Night classes, online learning, and weekend courses give you the chance to get new qualifications while working. In Jersey you may find courses through Highlands, or through professional bodies running training in the Island. However, if you’re not needing formal qualifications or need to log CPD hours, the options are much greater.

Many companies run free conferences which are open the public, where you can get an expert insight into business-related topics such as cyber security, GDPR, and Artificial Intelligence while Digital Jersey hosts digital skills courses, including digital marketing and coding.

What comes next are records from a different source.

(* ===== verification/Migrations.v ===== *)
(** Schema migrations: src/db/mod.rs.

    A migration is a list of steps: a statement whose error the code passes on
    with [?] ([Execute]), or a column added when [column_exists] does not see it
    ([Ensure]; a soft one only warns about an ALTER that fails).  Every statement
    commits on its own.  A [host] is what happens around the run: which database
    calls fail, what other processes do to the database between two calls, and
    the clock. *)
From S2P Require Import Prelude TimeBuckets Sql SqlCheck.

(** ** The host *)

Record host := mk_host {
  fault : nat -> bool; other : nat -> db -> db; now_utc : nat -> Z }.

(** The database and the number of calls made so far. *)
Abbreviation state := (db * nat)%type.

Definition call {A} (h : host) (f : db -> db_error + A * db) (s : state) : (db_error + A) * state :=
  let '(d, n) := s in
  let d := other h n d in
  if fault h n then (inl Unavailable, (d, S n))
  else match f d with
       | inl e => (inl e, (d, S n))
       | inr (a, d') => (inr a, (d', S n))
       end.

Definition execute (h : host) (st : stmt) : state -> (db_error + unit) * state :=
  call h (fun d => match exec st d with inl e => inl e | inr d' => inr (tt, d') end).

(** [PRAGMA table_info]: no rows for an unknown table; an error is a warning and
    [false]. *)
Definition column_exists (h : host) (t c : string) (s : state) : bool * state :=
  let '(r, s') :=
    call h (fun d => inr (names (default [] (tables d !! t)), d)) s in
  (match r with inl _ => false | inr cs => bool_decide (c ∈ cs) end, s').

(** How sqlx reads the NULL of [MAX(version)] on an empty table into an [i64]. *)
Class Sqlx := null_as_i64 : db_error + Z.

Definition sql_max_version (d : db) : db_error + option Z * db :=
  match tables d !! version_table with
  | None => inl (NoSuchTable version_table)
  | Some _ => inr (max_version (recorded (rows_of d version_table)), d)
  end.

Section sqlx.

Context `{Sqlx}.
Definition get_schema_version (h : host) (s : state) : (db_error + Z) * state :=
  match call h sql_max_version s with
  | (inl e, s') => (inl e, s')
  | (inr (Some z), s') => (inr z, s')
  | (inr None, s') => (null_as_i64, s')
  end.
End sqlx.

(** ** Steps *)

Inductive step :=
| Execute (st : stmt)
| Ensure (hard : bool) (t : string) (c : column).

Definition run_step (h : host) (p : step) (s : state) : (db_error + unit) * state :=
  match p with
  | Execute st => execute h st s
  | Ensure hard t c =>
      let '(found, s) := column_exists h t (c_name c) s in
      if found then (inr tt, s)
      else let '(r, s) := execute h (AddColumn t c) s in
           (if hard then r else inr tt, s)
  end.

Fixpoint run_steps (h : host) (l : list step) (s : state) : (db_error + unit) * state :=
  match l with
  | [] => (inr tt, s)
  | p :: l' =>
      match run_step h p s with
      | (inl e, s') => (inl e, s')
      | (inr _, s') => run_steps h l' s'
      end
  end.

(** [INSERT INTO schema_migrations (version, applied_at, description)] *)
Definition record_migration (version : Z) (now : Z) (description : string) : step :=
  Execute (InsertRow version_table
    [("version", VInt version); ("applied_at", VInt now); ("description", VText description)]).

Definition create_schema_migrations : stmt :=
  CreateTable version_table [
    primary_key (col "version" INTEGER);
    not_null (col "applied_at" INTEGER);
    col "description" TEXT].

Definition index (i t c : string) : step := Execute (CreateIndex i t [c]).

(** ** The migrations *)

Definition run_migration_v1 (now : Z) : list step := [
  Execute (CreateTable "users" [
    primary_key (col "pubkey_hash" BLOB);
    not_null (col "encrypted_meta" BLOB);
    not_null (col "created_at" INTEGER);
    not_null (col "last_active" INTEGER);
    with_default (VText "active") (col "status" TEXT)]);
  Execute (CreateTable "listings" [
    primary_key (col "id" BLOB);
    not_null (col "seller_pubkey_hash" BLOB);
    col "seller_pubkey" TEXT;
    not_null (col "encrypted_data" BLOB);
    col "encrypted_search" BLOB;
    with_default (VText "XMR") (not_null (col "currency" TEXT));
    not_null (col "price_amount" TEXT);
    with_default (VText "active") (not_null (col "status" TEXT));
    not_null (col "created_at" INTEGER);
    col "expires_at" INTEGER;
    not_null (col "updated_at" INTEGER)]);
  Execute (CreateTable "orders" [
    primary_key (col "id" BLOB);
    not_null (col "listing_id" BLOB);
    not_null (col "buyer_pubkey_hash" BLOB);
    not_null (col "seller_pubkey_hash" BLOB);
    col "buyer_pubkey" TEXT;
    col "seller_pubkey" TEXT;
    with_default (VText "pending") (not_null (col "state" TEXT));
    not_null (col "currency" TEXT);
    col "escrow_address" TEXT;
    col "escrow_amount" TEXT;
    with_default (VInt 604800) (not_null (col "time_lock_seconds" INTEGER));
    not_null (col "created_at" INTEGER);
    col "funded_at" INTEGER;
    col "shipped_at" INTEGER;
    col "confirmed_at" INTEGER;
    col "released_at" INTEGER;
    col "refunded_at" INTEGER;
    col "disputed_at" INTEGER;
    col "expires_at" INTEGER;
    col "encrypted_blob" BLOB]);
  Execute (CreateTable "chat_messages" [
    primary_key (col "id" BLOB);
    not_null (col "order_id" BLOB);
    not_null (col "sender_pubkey_hash" BLOB);
    not_null (col "encrypted_body" BLOB);
    not_null (col "created_at" INTEGER);
    not_null (col "expires_at" INTEGER)]);
  index "idx_listings_seller" "listings" "seller_pubkey_hash";
  index "idx_listings_status" "listings" "status";
  index "idx_orders_buyer" "orders" "buyer_pubkey_hash";
  index "idx_orders_seller" "orders" "seller_pubkey_hash";
  index "idx_orders_state" "orders" "state";
  index "idx_chat_order" "chat_messages" "order_id";
  record_migration 1 now "Initial schema with users, listings, orders, chat_messages"].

Focus on your health and wellbeing

Pilates for breakfast? Kale for lunch? We might start on a healthy high but if we end the day swilling down stress with vodka in order to sleep, something is going to give.

The Kendrick Rose Digital Detox Survey last year found 84% of Jersey professionals were checking emails outside working hours, with 21% of people doing this because they felt their company expected it.

Mercer’s 2018 Global Talent Trends survey found one in two employees would like their company to place a greater emphasis on wellbeing. This includes physical, emotional, and financial wellness.

Sometimes eating well, exercising, and looking after yourself get deprioritized for deadlines, crises, and too much hard work. The only way to change this is by treating your body like your top client, focusing on things that are good for your health and that make you feel good. Go to the gym. Buy the avocado that costs more than a small car. Switch off your phone and relax in the evening. You only have one body and one life.

Own your role like a boss

There’s a myth that working for yourself is easier than being an employee. As a freelancer you only get paid if you deliver. If you run your own business, your staff only get paid if your product, service, and vision deliver.

Not everyone can take the risk of being an entrepreneur, but everyone can embrace the enthusiasm and drive that push entrepreneurs to succeed and you don’t need to own a company to own your role.

Focus on what you control and do it well. Take pride in what you do and care about the impact it has. Start by being more proactive, thinking about the long-term impact of projects rather than short term benefits. Skin in the game comes at a price though, the more invested you are in a job, the more you care whether things go wrong.

In his book, Skin in the Game, Nassim Nicholas Taleb, argues that accepting the downside of risks you take is vital for a fair society. So, if you invest more personally in a job, and accept the downside e.g. you will probably work harder; you should also expect to get a return on the upside e.g. a good bonus, stock options or perhaps scope to become a partner in the business.